For the records that follow, please set down exactly the lines between the one holding "exists c', target_sync" and the one holding "unfold mbind, res_bind. cbn", inclusive, and only those.
[Input — start]
Lemma fetched_vaddr c p : layout_ok c -> 0 <= p -> p * spp < dev_capacity (D := D) ->
  u64 (vaddr_base c + Z.land (u64 (Z.shiftl (p * spp) (dev_lbashift (D := D)))) (u64 (Z.lnot 0xfff)))
    = vpage c p /\ page_of (vpage c p) = vpage c p.
Proof.
  intros Hl Hp Hc. destruct shift_cases as (k & _ & _ & _ & HSs & HS & Hspp).
  assert (0 <= p * spp) as Hp0 by nia.
  destruct (sector_addr c (p * spp) Hl (conj Hp0 Hc)) as (_ & U1 & U2 & _).
  assert (p * spp * S = p * 0x1000) as E by nia.
  rewrite shiftl_sectors, U1, E by done. rewrite E in U2.
  assert (Z.land (p * 0x1000) (u64 (Z.lnot 0xfff)) = p * 0x1000) as ->.
  { change (u64 (Z.lnot 0xfff)) with (Z.shiftl (Z.ones 52) 12). rewrite E in U1.
    apply Z.bits_inj'. intros i Hi. rewrite Z.land_spec, testbit_shiftl_ones by lia.
    change 0x1000 with (2 ^ 12). rewrite <- Z.shiftl_mul_pow2, Z.shiftl_spec by lia.
    destruct (Z.ltb_spec i 12).
    - by rewrite (Z.testbit_neg_r p) by lia.
    - destruct (Z.ltb_spec i 64).
      + replace (12 <=? i) with true by lia. replace (i <? 12 + 52) with true by lia.
        by rewrite andb_true_r.
      + assert (Z.testbit p (i - 12) = false) as ->; [|done].
        assert (p < 2 ^ 52) as Hlt.
        { pose proof (lk_end _ Hl). pose proof (lk_size _ Hl). pose proof (lk_base _ Hl). nia. }
        rewrite <- (Z.mod_small p (2 ^ 52)) by lia. apply Z.mod_pow2_bits_high. lia. }
  split; [done|]. unfold page_of, vpage. destruct Hl as [[? ?] _ _]. lia.
Qed.

Lemma map_all_ok fs c :
  layout_ok c -> pages_ok c (image c) -> Forall (fetch_ok c) fs -> NoDup (pf_lba <$> fs) ->
  exists n ps, map_all_fetched fs c = Ok (set_pages c n ps) /\
    pages_ok (set_pages c n ps) (image c) /\
    (forall va page, c_pages c !! va = Some page -> ps !! va = Some page) /\
    (forall va, is_Some (ps !! va) -> is_Some (c_pages c !! va) \/
       exists f p, f ∈ fs /\ pf_lba f = p * spp /\ va = vpage c p) /\
    (forall f p, f ∈ fs -> pf_lba f = p * spp -> is_Some (ps !! vpage c p)).
Proof.
  revert c. induction fs as [|f fs IH]; intros c Hl Hp Hf Hnd.
  { exists (n_used_page c), (c_pages c). destruct c. split_and!; try done; [auto|set_solver]. }
  apply Forall_cons_iff in Hf as [(Hid & p & Hp0 & Hlba & Hcap & Hnone) Hf].
  cbn [fmap list_fmap] in Hnd. apply list.NoDup_cons in Hnd as [Hnin Hnd].
  destruct (fetched_vaddr c p Hl Hp0 Hcap) as [Hva Hpo].
  cbn [map_all_fetched]. unfold map_fetched, check_present_page. rewrite Hlba, Hva, Hpo, Hnone.
  unfold mbind, res_bind.
  set (c1 := set_pages c _ (<[vpage c p := _]> (c_pages c))).
  assert (forall q, q * spp ∈ pf_lba <$> fs -> q <> p) as Hne.
  { intros q Hq ->. apply Hnin. by rewrite Hlba. }
  destruct (IH c1) as (n & ps & E & Hpg & Hmono & Honly & Hall).
  - by destruct Hl.
  - intros va page. cbn. destruct (decide (va = vpage c p)) as [->|Hv].
    + rewrite lookup_insert_eq. intros [= <-]. by exists p.
    + rewrite lookup_insert_ne by done. apply Hp.
  - apply Forall_forall. intros g Hg. eapply Forall_forall in Hf as (G1 & q & G2 & G3 & G4 & G5); [|done].
    split; [done|]. exists q. split_and!; try done. cbn. rewrite lookup_insert_ne; [done|].
    intros Eq. apply (vpage_inj c p q) in Eq. apply (Hne q); [|done]. rewrite <- G3.
    apply list_elem_of_fmap_2. by apply list_elem_of_In.
  - done.
  - exists n, ps. cbn [c_pages c1 set_pages] in *. split_and!.
    + exact E.
    + exact Hpg.
    + intros va page Hva'. apply Hmono. rewrite lookup_insert_ne; [done|]. congruence.
    + intros va Hs. destruct (Honly va Hs) as [Ho|(g & q & Hg & Hgl & ->)].
      * destruct (decide (va = vpage c p)) as [->|Hv].
        { right. exists f, p. split_and!; [set_solver|done..]. }
        rewrite lookup_insert_ne in Ho by done. by left.
      * right. exists g, q. split_and!; [set_solver|done..].
    + intros g q [->|Hg]%elem_of_cons Hgl; [|by eapply Hall].
      assert (q = p) as ->.
      { destruct shift_cases as (k & _ & _ & _ & _ & _ & Hspp). nia. }
      eexists. apply Hmono. apply lookup_insert_eq.
Qed.

Lemma ready_all fs : Forall (fun f => pf_id f = 0) fs -> ready_fetches 0 fs = length fs.
Proof. induction 1 as [|f fs Hf _ IH]; [done|]. cbn. by rewrite Hf, IH. Qed.

Lemma lock_free pid c : c_locked c = -1 -> lock_cache pid c = Ok (set_locked c pid).
Proof. intros Hlk. unfold lock_cache. by rewrite Hlk. Qed.

(** [target_sync] by a process that does not hold the lock: every fetch is mapped. *)
Lemma target_sync_ok pid c : cache_ok c -> c_locked c = -1 -> pid <> -1 ->
  exists c', target_sync pid c = Ok c' /\ cache_ok c' /\ page_fetches c' = [] /\ grown c c' /\
    (forall va, is_Some (c_pages c' !! va) -> is_Some (c_pages c !! va) \/
       exists f p, f ∈ page_fetches c /\ pf_lba f = p * spp /\ va = vpage c p) /\
    (forall f p, f ∈ page_fetches c -> pf_lba f = p * spp -> is_Some (c_pages c' !! vpage c p)).
Proof.
  intros [Hl Hp Hf Hnd Hlim] Hlk Hpid. unfold target_sync. rewrite (lock_free pid c Hlk).
  unfold mbind, res_bind. cbn [page_fetches set_locked].
  destruct (page_fetches c) as [|f0 fs0 _] eqn:Efs using rev_ind.
  - change (list.last []) with (@None page_fetch). cbv iota. eexists. split; [reflexivity|]. split_and!.
    + constructor; cbn; rewrite ?Efs; [by destruct Hl|done|constructor|constructor|done].
    + done.
    + by split_and!.
    + auto.
    + set_solver.
  - rewrite last_snoc. rewrite lock_free by done.
    assert (Forall (fun f => pf_id f = 0) (fs0 ++ [f0])) as Hids.
    { eapply Forall_impl; [|exact Hf]. by intros f [? _]. }
    assert (pf_id f0 = 0) as -> by (apply Forall_app in Hids as [_ Hx]; by apply Forall_cons_iff in Hx as [? _]).
    set (c1 := set_locked (set_dev _ _) pid).
    assert (page_fetches c1 = fs0 ++ [f0]) as Efs1 by (cbn; done).
    rewrite Efs1, (ready_all _ Hids), firstn_all.
    assert (forall l, image c1 l = image c l) as Him by (intros l; apply dev_sync_sector).
    destruct (map_all_ok (fs0 ++ [f0]) c1) as (n & ps & E & Hpg & Hmono & Honly & Hall); [by destruct Hl| |done|done|].
    { intros va page Hva. destruct (Hp va page Hva) as (p & P1 & P2 & ->). exists p.
      split_and!; try done. apply image_read_ext. intros l _. by rewrite Him. }
    rewrite E. eexists. split; [reflexivity|].
    assert (drop (length (fs0 ++ [f0])) (page_fetches (set_pages c1 n ps)) = []) as Hd
      by (cbn; rewrite Efs; apply drop_all).
    rewrite Hd. split_and!.
    + constructor; cbn; [by destruct Hl|done|constructor|constructor|done].
    + done.
    + by split_and!.
    + exact Honly.
    + exact Hall.
Qed.
End Ops.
[Input — finish]
» **Answer area**:
  exists c', target_sync pid c = Ok c' /\ cache_ok c' /\ page_fetches c' = [] /\ grown c c' /\
    (forall va, is_Some (c_pages c' !! va) -> is_Some (c_pages c !! va) \/
       exists f p, f ∈ page_fetches c /\ pf_lba f = p * spp /\ va = vpage c p) /\
    (forall f p, f ∈ page_fetches c -> pf_lba f = p * spp -> is_Some (c_pages c' !! vpage c p)).
Proof.
  intros [Hl Hp Hf Hnd Hlim] Hlk Hpid. unfold target_sync. rewrite (lock_free pid c Hlk).
  unfold mbind, res_bind. cbn [page_fetches set_locked].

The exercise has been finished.